(* ===== verification/ControllerPersist.v ===== *)
(** * Controller markers and their identity migration
      ([controller/controller_persist.py], [controller/persist_keys.py])

    The marker sets the controller keeps between runs, the two encodings of a
    marker's key, and the restart-safe migration from legacy keys to canonical
    file identifiers.  Time stamps are floats; the migration only moves them,
    so their type is a parameter. *)

From S2P Require Import Prelude PyDict PyStr Json ModelFile.

(** ** Keys *)

(** The ASCII unit separator. *)
Definition KEY_SEP : ascii := chr 31.

Definition key_sep_str : string := str [KEY_SEP].

Definition persist_key (pair_id : option string) (name : string) : string :=
  match pair_id with
  | Some p => if String.eqb p "" then name else p +:+ key_sep_str +:+ name
  | None => name
  end.

(** [key[len(prefix):] if key.startswith(prefix)] *)
Definition strip_prefix (prefix key : string) : option string :=
  if startswith key prefix then Some (str (drop (String.length prefix) (chars key))) else None.

Definition strip_persist_key (key : string) (pair_id : option string) : string :=
  match pair_id with
  | None => key
  | Some p =>
      if String.eqb p "" then key else
      match strip_prefix (p +:+ key_sep_str) key with
      | Some name => name
      | None => match strip_prefix (p +:+ ":") key with Some name => name | None => key end
      end
  end.

(** ** UUIDs *)

(** [s.replace(p, "")] for a non-empty [p] *)
Fixpoint remove_all (fuel : nat) (p l : list ascii) : list ascii :=
  match fuel with
  | O => l
  | S n =>
      match l with
      | [] => []
      | c :: l' => if prefix_of p l then remove_all n p (drop (length p) l) else c :: remove_all n p l'
      end
  end.

Definition is_brace (c : ascii) : bool := (ord c =? 123) || (ord c =? 125).

Definition is_hex (c : ascii) : bool :=
  is_digit c || ((65 <=? ord c) && (ord c <=? 70)) || ((97 <=? ord c) && (ord c <=? 102)).

(** Hexadecimal digits with single underscores between them. *)
Fixpoint hex_digits (l : list ascii) : bool :=
  match l with
  | [] => false
  | c :: l' =>
      is_hex c &&
      match l' with
      | [] => true
      | d :: l'' => if ord d =? 95 then hex_digits l'' else hex_digits l'
      end
  end.

(** [int(s, 16)] succeeds: surrounding space, a sign, a prefix with an optional
    underscore, digits.  A minus sign cannot occur here. *)
Definition int16_ok (l : list ascii) : bool :=
  let l := rstrip_by is_space (drop_while is_space l) in
  let l := match l with c :: r => if ord c =? 43 then r else l | [] => l end in
  hex_digits l ||
  match l with
  | z :: x :: r =>
      (ord z =? 48) && ((ord x =? 120) || (ord x =? 88)) &&
      (hex_digits r || match r with u :: r' => (ord u =? 95) && hex_digits r' | [] => false end)
  | _ => false
  end.

(** [uuid.UUID(s)] does not raise. *)
Definition uuid_ok (s : list ascii) : bool :=
  let h := remove_all (S (length s)) (chars "urn:") s in
  let h := remove_all (S (length h)) (chars "uuid:") h in
  let h := rstrip_by is_brace (drop_while is_brace h) in
  let h := remove_all (S (length h)) (chars "-") h in
  Nat.eqb (length h) 32 && int16_ok h.

(** ** Canonical identifiers *)

(** The key is the identifier of a scoped file. *)
Definition is_scoped_id (key : string) : bool :=
  match loads key with
  | Some (JArr [JStr p; JStr path]) => String.eqb key (build_file_id path (Some p))
  | _ => false
  end.

(** [key.split(KEY_SEP, 1)], when the separator occurs. *)
Fixpoint split_sep (cur l : list ascii) : option (list ascii * list ascii) :=
  match l with
  | [] => None
  | c :: l' => if Ascii.eqb c KEY_SEP then Some (rev cur, l') else split_sep (c :: cur) l'
  end.

(** The legacy form: a UUID, a colon and a name. *)
Definition uuid_colon (key : string) : option (string * string) :=
  let l := chars key in
  if (37 <? length l)%nat && match l !! 36%nat with Some c => ord c =? 58 | None => false end && uuid_ok (take 36 l)
  then Some (str (take 36 l), str (drop 37 l)) else None.

Definition canonical_file_id (key : string) (default_pair : option string) : option string :=
  if is_scoped_id key then Some key else
  match split_sep [] (chars key) with
  | Some (p, n) => match p with [] => None | _ => Some (build_file_id (str n) (Some (str p))) end
  | None =>
      match uuid_colon key with
      | Some (p, n) => Some (build_file_id n (Some p))
      | None =>
          match default_pair with
          | Some p => Some (build_file_id key (Some p))
          | None => None
          end
      end
  end.

(** Identifiers of resume sources: scoped, or the bare path of the default pair. *)
Definition canonical_resume_source_id (key : string) : option string :=
  if bool_decide (canonical_file_id key None = Some key) then Some key
  else match split_sep [] (chars key) with
       | Some _ => None
       | None =>
           match uuid_colon key with
           | Some _ => None
           | None => match loads key with
                     | Some (JArr _) => None
                     | _ => if String.eqb key (build_file_id key None) then Some key else None
                     end
           end
       end.

(** ** State *)

Section migration.
Context {time : Type}.

Record ControllerPersist := mkCP {
  downloaded : gset string; downloaded_timestamps : dict string time; extracted : gset string;
  stopped : gset string; move_failure_counts : dict string Z; final_move_succeeded_names : gset string;
  resume_sources : dict string (Z * Z); display_floors : dict string (Z * Z * Z * Z * Z);
  migration_phase : Z }.

Definition new_controller_persist : ControllerPersist := mkCP ∅ [] ∅ ∅ [] ∅ [] [] 0.

Definition canonicalize_set (X : gset string) (d : option string) : gset string :=
  list_to_set (filter_map (fun k => canonical_file_id k d) (elements X)).

Definition canonicalize_counts (counts : dict string Z) (d : option string) : dict string Z :=
  fold_left (fun acc kv =>
    match canonical_file_id kv.1 d with
    | Some k => dset acc k (Z.max (default 0 (dget acc k)) kv.2)
    | None => acc
    end) counts [].

Definition canonicalize_timestamps (times : dict string time) (d : option string) : dict string time :=
  fold_left (fun acc kv =>
    match canonical_file_id kv.1 d with
    | Some k => if negb (dhas acc k) || String.eqb kv.1 k then dset acc k kv.2 else acc
    | None => acc
    end) times [].

(** [self.move_failure_counts[key] = max(...)] over the canonical counts *)
Definition merge_counts (counts canonical : dict string Z) : dict string Z :=
  fold_left (fun acc kv => dset acc kv.1 (Z.max (default 0 (dget acc kv.1)) kv.2)) canonical counts.

(** One phase of the migration; the result says whether to save at once. *)
Definition canonicalize_file_identities (d : option string) : st ControllerPersist bool :=
  s ← gets (fun s : ControllerPersist => s);
  if 2 <=? migration_phase s then mret false else
  let dl := canonicalize_set (downloaded s) d in
  let ex := canonicalize_set (extracted s) d in
  let stp := canonicalize_set (stopped s) d in
  let fin := canonicalize_set (final_move_succeeded_names s) d in
  let counts := canonicalize_counts (move_failure_counts s) d in
  let times := canonicalize_timestamps (downloaded_timestamps s) d in
  (if migration_phase s =? 0 then
     modify (fun s => mkCP (downloaded s ∪ dl) (dupdate (downloaded_timestamps s) times) (extracted s ∪ ex)
       (stopped s ∪ stp) (merge_counts (move_failure_counts s) counts) (final_move_succeeded_names s ∪ fin)
       (resume_sources s) (display_floors s) 1)
   else
     modify (fun s => mkCP dl times ex stp counts fin (resume_sources s) (display_floors s) 2));;
  mret true.
End migration.
Arguments ControllerPersist : clear implicits.
(** The outcomes of decoding. *)
Lemma parse_persist_spec v :
  match parse_persist v with
  | Ok s => persist_valid s
  | Raise e => e = TypeError \/ e = KeyError \/
      e = OverflowError /\ exists d ts k z, v = JObj d /\ dget d "downloaded_timestamps" = Some (JObj ts) /\
        (k, JInt z) ∈ ts /\ float_of_int z = Raise OverflowError
  end.
Proof.
  unfold parse_persist.
  destruct (read_object v) as [d|e] eqn:E; cbn [mbind result_bind]; [|left; by eapply read_object_error].
  assert (v = JObj d) as -> by (destruct v; simpl in E; congruence). clear E.
  destruct (field d "downloaded") as [v1|e] eqn:E; cbn [mbind result_bind]; [|right; left; by eapply field_error]. clear E.
  destruct (read_string_set v1) as [dl|e] eqn:E; cbn [mbind result_bind]; [|left; by eapply read_string_set_error]. clear E.
  destruct (read_object (default (JObj []) (dget d "downloaded_timestamps"))) as [ts|e] eqn:Et; cbn [mbind result_bind];
    [|left; by eapply read_object_error].
  pose proof (read_timestamps_spec ts) as Hts. destruct (read_timestamps ts) as [times|e]; cbn [mbind result_bind].
  2:{ right. right. destruct Hts as [-> (k & z & Hin & Hz)]. split; [done|]. exists d, ts, k, z. split; [done|].
      split; [|done]. destruct (dget d "downloaded_timestamps") as [[]|]; simpl in Et; try done; injection Et as <-; [done|].
      inversion Hin. }
  destruct (field d "extracted") as [v2|e] eqn:E; cbn [mbind result_bind]; [|right; left; by eapply field_error]. clear E.
  destruct (read_string_set v2) as [ex|e] eqn:E; cbn [mbind result_bind]; [|left; by eapply read_string_set_error]. clear E.
  destruct (read_string_set (default _ (dget d "stopped"))) as [stp|e] eqn:E; cbn [mbind result_bind];
    [|left; by eapply read_string_set_error]. clear E.
  destruct (read_object (default _ (dget d "move_failure_counts"))) as [counts|e] eqn:E; cbn [mbind result_bind];
    [|left; by eapply read_object_error]. clear E.
  destruct (read_string_set (default _ (dget d "final_move_succeeded"))) as [fin|e] eqn:E; cbn [mbind result_bind];
    [|left; by eapply read_string_set_error]. clear E.
  destruct (read_object (default _ (dget d "resume_sources"))) as [rs|e] eqn:E; cbn [mbind result_bind];
    [|left; by eapply read_object_error]. clear E.
  pose proof (read_sources_spec rs) as Hrs. destruct (read_all read_resume_source rs) as [srcs|e]; cbn [mbind result_bind]; [|by left].
  destruct (read_object (default _ (dget d "display_progress_floors"))) as [fl|e] eqn:E; cbn [mbind result_bind];
    [|left; by eapply read_object_error]. clear E.
  pose proof (read_floors_spec fl) as Hfl. destruct (read_all read_floor fl) as [floors|e]; cbn [mbind result_bind]; [|by left].
  destruct (default (JInt 0) _) as [| |phase| | | |]; try (by left).
  destruct ((phase =? 0) || (phase =? 1) || (phase =? 2)) eqn:Ep; [|by left]. constructor; simpl; [| | | |lia].
  - split; [apply dwf_dfrom|by apply Forall_dfrom].
  - split; [apply dwf_dfrom|]. apply Forall_dfrom, Forall_forall. intros [k c] Hin%elem_of_filter_map.
    destruct Hin as ([k' v'] & _ & Hr). unfold read_count in Hr. destruct v'; try done.
    destruct (negb (String.eqb k' "") && (0 <=? z) && (z <=? 4)) eqn:Eb; [|done]. injection Hr as <- <-.
    rewrite !andb_true_iff, negb_true_iff, String.eqb_neq in Eb. split; simpl; [tauto|lia].
  - split; [apply dwf_dfrom|by apply Forall_dfrom].
  - split; [apply dwf_dfrom|by apply Forall_dfrom].
Qed.


(** ** Samples *)

Definition sample_persist : ControllerPersist double :=
  mkCP {["a"; "b"]} [("a", float_of_text "1735689600.123456")] {["a"]} ∅ [("b", 3)] {["c"]}
    [("r", (1000, 1735689600))] [("r", (500, 50, 1000, 1735689600, 1000))] 2.

Example oversized_time_not_translated :
  persist_of_str (dumps 0 (JObj [("downloaded", JArr []);
    ("downloaded_timestamps", JObj [("a", JInt (10 ^ 400))]); ("extracted", JArr [])])) = Raise OverflowError.
Proof. vm_compute. reflexivity. Qed.

Lemma controller_file_round_trip_witness :
  persist_of_str (persist_to_text sample_persist) = Ok sample_persist.
Proof.
  apply controller_file_round_trip.
  - constructor; simpl; [| | | |lia]; (split; [apply NoDup_singleton|apply Forall_singleton]).
    + split; vm_compute; reflexivity.
    + split; [discriminate|simpl; lia].
    + split; [vm_compute; reflexivity|simpl; lia].
    + split; vm_compute; reflexivity.
  - constructor; simpl; apply Forall_singleton.
    + vm_compute; reflexivity.
    + split; (apply Nat.leb_le; vm_compute; reflexivity).
    + split_and!; (apply Nat.leb_le; vm_compute; reflexivity).
Defined.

──────

▶ _Task statement_: Write out exactly the lines from the start of the material through the line with "Definition KEY_SEP : ascii := chr 31.". No other output is expected.

▶ _Task answer_:
(* ===== verification/ControllerPersist.v ===== *)
(** * Controller markers and their identity migration
      ([controller/controller_persist.py], [controller/persist_keys.py])

    The marker sets the controller keeps between runs, the two encodings of a
    marker's key, and the restart-safe migration from legacy keys to canonical
    file identifiers.  Time stamps are floats; the migration only moves them,
    so their type is a parameter. *)

From S2P Require Import Prelude PyDict PyStr Json ModelFile.

(** ** Keys *)

(** The ASCII unit separator. *)
Definition KEY_SEP : ascii := chr 31.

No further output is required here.